A Series of Non-Oxido V^IVComplexes of Dibasic ONS Donor Ligands: Solution Stability, Chemical Transformations, Protein Interactions, and Antiproliferative Activity

A series of mononuclear non-oxido vanadium(IV) complexes, [V^IV(L^1-4)₂] (1-4), featuring tridentate bi-negative ONS chelating S-alkyl/aryl-substituted dithiocarbazate ligands H₂L^1-4, are reported. All the synthesized non-oxido V^IVcompounds are characterized by elemental analysis, spectroscopy (IR, UV-vis, and EPR), ESI-MS, as well as electrochemical techniques (cyclic voltammetry). Single-crystal X-ray diffraction studies of 1-3 reveal that the mononuclear non-oxido V^IVcomplexes show distorted octahedral (1 and 2) or trigonal prismatic (3) arrangement around the non-oxido V^IVcenter. EPR and DFT data indicate the coexistence of mer and fac isomers in solution, and ESI-MS results suggest a partial oxidation of [V^IV(L^1-4)₂] to [V^V(L^1-4)₂]⁺and [V^VO₂(L^1-4)]^-therefore, all these three complexes are plausible active species. Complexes 1-4 interact with bovine serum albumin (BSA) with a moderate binding affinity, and docking calculations reveal non-covalent interactions with different regions of BSA, particularly with Tyr, Lys, Arg, and Thr residues.

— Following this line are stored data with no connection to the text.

(** Assignments to members. *)
Definition set_state s (p : TokenParser) : TokenParser :=
  mkTokenParser s (parse_error_ p) (skip_rows_ p) (raw_row_mode_ p) (raw_row_offset_ p)
    (raw_row_length_ p) (raw_row_nbc_ p) (pending_consume_ p) (buffer_ p) (buffer_pos_ p)
    (columns_ p) (skip_descs_ p) (current_row_ p) (current_error_ p) (current_info_ p)
    (current_done_ p).
Definition set_parse_error e (p : TokenParser) : TokenParser :=
  mkTokenParser (state_ p) e (skip_rows_ p) (raw_row_mode_ p) (raw_row_offset_ p)
    (raw_row_length_ p) (raw_row_nbc_ p) (pending_consume_ p) (buffer_ p) (buffer_pos_ p)
    (columns_ p) (skip_descs_ p) (current_row_ p) (current_error_ p) (current_info_ p)
    (current_done_ p).
Definition set_raw_row o l n c (p : TokenParser) : TokenParser :=
  mkTokenParser (state_ p) (parse_error_ p) (skip_rows_ p) (raw_row_mode_ p) o l n c (buffer_ p)
    (buffer_pos_ p) (columns_ p) (skip_descs_ p) (current_row_ p) (current_error_ p)
    (current_info_ p) (current_done_ p).
Definition set_pending c (p : TokenParser) : TokenParser :=
  mkTokenParser (state_ p) (parse_error_ p) (skip_rows_ p) (raw_row_mode_ p) (raw_row_offset_ p)
    (raw_row_length_ p) (raw_row_nbc_ p) c (buffer_ p) (buffer_pos_ p) (columns_ p)
    (skip_descs_ p) (current_row_ p) (current_error_ p) (current_info_ p) (current_done_ p).
Definition set_buffer b bp (p : TokenParser) : TokenParser :=
  mkTokenParser (state_ p) (parse_error_ p) (skip_rows_ p) (raw_row_mode_ p) (raw_row_offset_ p)
    (raw_row_length_ p) (raw_row_nbc_ p) (pending_consume_ p) b bp (columns_ p) (skip_descs_ p)
    (current_row_ p) (current_error_ p) (current_info_ p) (current_done_ p).
Definition set_columns cs sd (p : TokenParser) : TokenParser :=
  mkTokenParser (state_ p) (parse_error_ p) (skip_rows_ p) (raw_row_mode_ p) (raw_row_offset_ p)
    (raw_row_length_ p) (raw_row_nbc_ p) (pending_consume_ p) (buffer_ p) (buffer_pos_ p) cs sd
    (current_row_ p) (current_error_ p) (current_info_ p) (current_done_ p).
Definition set_current_row r (p : TokenParser) : TokenParser :=
  mkTokenParser (state_ p) (parse_error_ p) (skip_rows_ p) (raw_row_mode_ p) (raw_row_offset_ p)
    (raw_row_length_ p) (raw_row_nbc_ p) (pending_consume_ p) (buffer_ p) (buffer_pos_ p)
    (columns_ p) (skip_descs_ p) r (current_error_ p) (current_info_ p) (current_done_ p).
Definition set_current_error e (p : TokenParser) : TokenParser :=
  mkTokenParser (state_ p) (parse_error_ p) (skip_rows_ p) (raw_row_mode_ p) (raw_row_offset_ p)
    (raw_row_length_ p) (raw_row_nbc_ p) (pending_consume_ p) (buffer_ p) (buffer_pos_ p)
    (columns_ p) (skip_descs_ p) (current_row_ p) e (current_info_ p) (current_done_ p).
Definition set_current_info i (p : TokenParser) : TokenParser :=
  mkTokenParser (state_ p) (parse_error_ p) (skip_rows_ p) (raw_row_mode_ p) (raw_row_offset_ p)
    (raw_row_length_ p) (raw_row_nbc_ p) (pending_consume_ p) (buffer_ p) (buffer_pos_ p)
    (columns_ p) (skip_descs_ p) (current_row_ p) (current_error_ p) i (current_done_ p).
Definition set_current_done d (p : TokenParser) : TokenParser :=
  mkTokenParser (state_ p) (parse_error_ p) (skip_rows_ p) (raw_row_mode_ p) (raw_row_offset_ p)
    (raw_row_length_ p) (raw_row_nbc_ p) (pending_consume_ p) (buffer_ p) (buffer_pos_ p)
    (columns_ p) (skip_descs_ p) (current_row_ p) (current_error_ p) (current_info_ p) d.

(** ** The object's simple operations *)

Definition TokenParser_new : TokenParser :=
  mkTokenParser ParserState.WaitingForToken NoError false false 0 0 false 0 [] 0 [] []
    (mkRowData [] []) no_error no_error (mkDoneToken 0 0 0).

(** [Reset] leaves the two modes and [raw_row_nbc_] as they are. *)
Definition Reset (p : TokenParser) : TokenParser :=
  mkTokenParser ParserState.WaitingForToken NoError (skip_rows_ p) (raw_row_mode_ p) 0 0 (raw_row_nbc_ p)
    0 [] 0 [] [] (RowData_Clear (current_row_ p)) no_error no_error (mkDoneToken 0 0 0).

Definition ResetState (p : TokenParser) : TokenParser := set_state ParserState.WaitingForToken p.

Definition SetSkipMode (skip : bool) (p : TokenParser) : TokenParser :=
  mkTokenParser (state_ p) (parse_error_ p) skip (raw_row_mode_ p) (raw_row_offset_ p)
    (raw_row_length_ p) (raw_row_nbc_ p) (pending_consume_ p) (buffer_ p) (buffer_pos_ p)
    (columns_ p) (skip_descs_ p) (current_row_ p) (current_error_ p) (current_info_ p)
    (current_done_ p).
Definition SetRawRowMode (enabled : bool) (p : TokenParser) : TokenParser :=
  mkTokenParser (state_ p) (parse_error_ p) (skip_rows_ p) enabled (raw_row_offset_ p)
    (raw_row_length_ p) (raw_row_nbc_ p) (pending_consume_ p) (buffer_ p) (buffer_pos_ p)
    (columns_ p) (skip_descs_ p) (current_row_ p) (current_error_ p) (current_info_ p)
    (current_done_ p).

Definition IsComplete (p : TokenParser) : bool := bool_decide (state_ p = ParserState.Complete).
Definition HasParseError (p : TokenParser) : bool := bool_decide (state_ p = ParserState.Error).
Definition HasColumnMetadata (p : TokenParser) : bool := bool_decide (columns_ p <> []).

Definition Feed (data : bytes) (p : TokenParser) : TokenParser :=
  set_buffer (buffer_ p ++ data) (buffer_pos_ p) p.

Definition CompactBuffer (p : TokenParser) : TokenParser :=
  if (zlen (buffer_ p) / 2 <? buffer_pos_ p) && (4096 <? buffer_pos_ p)
  then set_buffer (zdrop (buffer_pos_ p) (buffer_ p)) 0 p
  else p.

Definition ConsumeBytes (count : Z) (p : TokenParser) : TokenParser :=
  CompactBuffer (set_buffer (buffer_ p) (buffer_pos_ p + count) p).

(** [Current()] with [Available()] bytes behind it. *)
Definition Current (p : TokenParser) : bytes := zdrop (buffer_pos_ p) (buffer_ p).
Definition Available (p : TokenParser) : Z := zlen (buffer_ p) - buffer_pos_ p.

(** The wire bytes of the last raw row. *)
Definition GetRawRow (p : TokenParser) : res bytes :=
  slice (buffer_ p) (raw_row_offset_ p) (raw_row_length_ p).

(** ** The tokens *)

Section Tokens.
Context `{Simdutf}.

Definition ParseColMetadata (p : TokenParser) : res (bool * TokenParser) :=
  if Available p <? 3 then Ok (false, p) else
  let '(columns, outcome) := Parse (zdrop 1 (Current p)) in
  match outcome with
  | Oob => Oob
  | Exn e =>
      Ok (false, set_state ParserState.Error
                   (set_parse_error (ColMetadataParseError e) (set_columns columns (skip_descs_ p) p)))
  | Ok None => Ok (false, set_columns columns (skip_descs_ p) p)
  | Ok (Some bytes_consumed) =>
      Ok (true, set_state ParserState.ParsingRow
                  (ConsumeBytes (1 + bytes_consumed) (set_columns columns (ResolveSkipForm <$> columns) p)))
  end.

In vitro cytotoxic activity of all complexes is assayed against the HT-29 (colon cancer) and HeLa (cervical cancer) cells and compared with the NIH-3T3 (mouse embryonic fibroblast) normal cell line by MTT assay and DAPI staining. The results suggest that complexes 1-4 are cytotoxic in nature and induce cell death in the cancer cell lines by apoptosis and that a mixture of V^IV, V^V, and V^VO₂species could be responsible for the biological activity.